Multiple GoFundMe pages have been set up to help people recoup some of their losses. One set up to help the Bar S Ranch in Paradise has already doubled its $10,000 goal. It says the family lost “their dogs, horses, hundreds and hundreds of cattle, everything in their house, vehicles, show barn, and the list could go on.”
Record winds
The winds in Kansas helped set a national record for most hurricane force thunderstorm wind gusts in a day since at least 2004, according to the National Weather Service Storm Prediction Center. The 55 gusts surpass the previous record of 53 on Aug. 10, 2020.
The highest wind recorded in Kansas appears to be 100 mph at the Russell Municipal Airport, the NWS in Wichita reported just before 4 p.m. Wednesday.

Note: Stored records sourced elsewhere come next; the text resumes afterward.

Lemma week_has_five_commit_days_witness :
  valid_datetime monday /\
  build_state utc week_config "Ann" "ann@example.com" monday None dice =
    Ok week_state /\
  List.length (commit_days (days week_state)) = 5%nat /\
  1 <= count (st_builder week_state) <= 21.
Proof.
  assert (H : build_state utc week_config "Ann" "ann@example.com" monday None
                dice = Ok week_state) by (vm_compute; reflexivity).
  split; [exact monday_valid|]. split; [exact H|].
  destruct (week_has_five_commit_days utc week_config "Ann"%string
              "ann@example.com"%string monday None dice week_state
              monday_valid H eq_refl ltac:(cbn; lia) eq_refl) as [A B].
  split; [exact A|]. cbn in B. lia.
Defined.

(** * Properties of the configuration check *)

(** X12: what [validate_config] accepts.  A configuration passes exactly
    when both day counts are not negative, the frequency is within
    0..100, [max_commits] within 1..20, and append mode comes with a
    repository; a configuration that passes is never clamped by the
    builder. *)
Theorem validate_config_accepts config :
  (validate_config config = Ok tt <->
   0 <= days_before config /\ 0 <= days_after config /\
   0 <= frequency config <= 100 /\ 1 <= max_commits config <= 20 /\
   (append config = true -> truthy (repository config) = true)) /\
  (validate_config config = Ok tt ->
   Z.max 1 (Z.min (max_commits config) 20) = max_commits config).
Proof.
  assert (A : validate_config config = Ok tt <->
   0 <= days_before config /\ 0 <= days_after config /\
   0 <= frequency config <= 100 /\ 1 <= max_commits config <= 20 /\
   (append config = true -> truthy (repository config) = true)).
  { unfold validate_config.
    destruct (days_before config <? 0) eqn:E1;
      [apply Z.ltb_lt in E1; split; [discriminate|lia]|apply Z.ltb_ge in E1].
    destruct (days_after config <? 0) eqn:E2;
      [apply Z.ltb_lt in E2; split; [discriminate|lia]|apply Z.ltb_ge in E2].
    destruct ((0 <=? frequency config) && (frequency config <=? 100)) eqn:E3;
      cbn [negb].
    2:{ apply andb_false_iff in E3. rewrite !Z.leb_gt in E3.
        split; [discriminate|lia]. }
    apply andb_true_iff in E3. rewrite !Z.leb_le in E3.
    destruct ((1 <=? max_commits config) && (max_commits config <=? 20)) eqn:E4;
      cbn [negb].
    2:{ apply andb_false_iff in E4. rewrite !Z.leb_gt in E4.
        split; [discriminate|lia]. }
    apply andb_true_iff in E4. rewrite !Z.leb_le in E4.
    destruct (append config); cbn [andb].
    - destruct (truthy (repository config)); cbn [negb].
      + split; [intros _; repeat split; lia || auto|reflexivity].
      + split; [discriminate|]. intros (_ & _ & _ & _ & T).
        specialize (T eq_refl). discriminate.
    - split; [intros _; repeat split; lia || discriminate|reflexivity]. }
  split; [exact A|]. intros H. apply A in H. lia.
Qed.

Lemma validate_config_accepts_witness :
  validate_config week_config = Ok tt /\
  Z.max 1 (Z.min (max_commits week_config) 20) = max_commits week_config.
Proof.
  assert (H : validate_config week_config = Ok tt) by reflexivity.
  split; [exact H|].
  exact (proj2 (validate_config_accepts week_config) H).
Defined.

(** * Properties of the directory names *)

Import Paths.

Import Paths.

Lemma chars_text l : chars (text l) = l.
Proof. apply list_ascii_of_string_of_list_ascii. Qed.

Lemma text_chars s : text (chars s) = s.
Proof. apply string_of_list_ascii_of_string. Qed.

Lemma chars_app a b : chars (a ++ b) = chars a ++ chars b.
Proof.
  induction a as [|c a IH]; [reflexivity|].
  cbn. f_equal. exact IH.
Qed.

Lemma string_app_assoc a b c : ((a ++ b) ++ c = a ++ b ++ c)%string.
Proof. induction a as [|x a IH]; [reflexivity|]. cbn. f_equal. exact IH. Qed.

Lemma length_chars s : List.length (chars s) = String.length s.
Proof. induction s as [|c s IH]; [reflexivity|]. cbn. f_equal. exact IH. Qed.

Lemma drop_while_app_all p l1 l2 :
  Forall (fun c => p c = true) l1 ->
  drop_while p (l1 ++ l2) = drop_while p l2.
Proof.
  induction 1 as [|c l1 Hc _ IH]; [reflexivity|].
  cbn. rewrite Hc. exact IH.
Qed.

Lemma take_while_app_all p l1 l2 :
  Forall (fun c => p c = true) l1 ->
  take_while p (l1 ++ l2) = l1 ++ take_while p l2.
Proof.
  induction 1 as [|c l1 Hc _ IH]; [reflexivity|].
  cbn. rewrite Hc. f_equal. exact IH.
Qed.

Lemma take_while_all p l : Forall (fun c => p c = true) (take_while p l).
Proof.
  induction l as [|c l IH]; [constructor|].
  cbn. destruct (p c) eqn:E; constructor; assumption.
Qed.

Lemma starts_with_app p l : starts_with p (p ++ l) = true.
Proof.
  induction p as [|c p IH]; [reflexivity|].
  cbn. rewrite Ascii.eqb_refl. exact IH.
Qed.

Lemma slash_is_in c : is_in "/" c = Ascii.eqb c "/".
Proof. unfold is_in. cbn. apply orb_false_r. Qed.

(** X13: the directory name has no [/].  Whatever the repository URL, the
    name derived from it is a single path component. *)
Theorem repository_name_no_slash repository :
  no_slash (repository_name repository).
Proof.
  unfold no_slash, repository_name, rsplit_last. rewrite chars_text.
  intros I. apply in_rev in I.
  pose proof (take_while_all (fun c => negb (Ascii.eqb c "/"))
                (rev (chars (if endswith (rstrip "/" repository) ".git"
                             then drop_last 4 (rstrip "/" repository)
                             else rstrip "/" repository)))) as F.
  rewrite Forall_forall in F. specialize (F _ I). discriminate.
Qed.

Early Thursday morning, the Wichita office tweeted that “wind records were smashed for the month of December since 1996 for central and south-central Kansas.” Besides the triple-digits in Russell, the highest report in the region was 95 mph east of New Cambria, outside of Salina. There were also multiple reports in the 80s. The highest gust measured at the Wichita Dwight D. Eisenhower National Airport was 69 mph.
Wichita and Chanute both set record high temperatures of 77, surpassing previous Dec. 15 records in the 60s set in 2006 and 1984, records show.
Among the damage
Baseball-size hail in Emporia was the largest reported across the state, according to NWS meteorologist Nathan Griesemer.
Some of the other reported damage:
In Caldwell, the winds blew off part of the elementary gymnasium roof, forcing students to be evacuated and sent home, the Sumner NewsCow reported.
Part of the Great Bend High School’s two-story roof above the auditorium blew loose, breaking off a gas line on an HVAC unit, according to school district spokesperson Andrea Bauer. Students, who were sent home early Wednesday, had the day off Thursday while repairs were being done. Bauer said the hope is to have the students back Friday before they leave for Christmas break.
The roof blew off a Cold Stone Creamery in Dodge City, according to Jeff Johnson, a meteorologist at the NWS in Dodge City.
Surveillance video caught a business in Hutchinson blowing over, according to meteorologist Jakub.
The steeple of Trinity Lutheran Church in Great Bend blew over. A picture from resident Larrie Henning shows the steeple on the 1950 church still connected to the building while the top is bent and resting on the ground.
The Associated Press contributed to this story.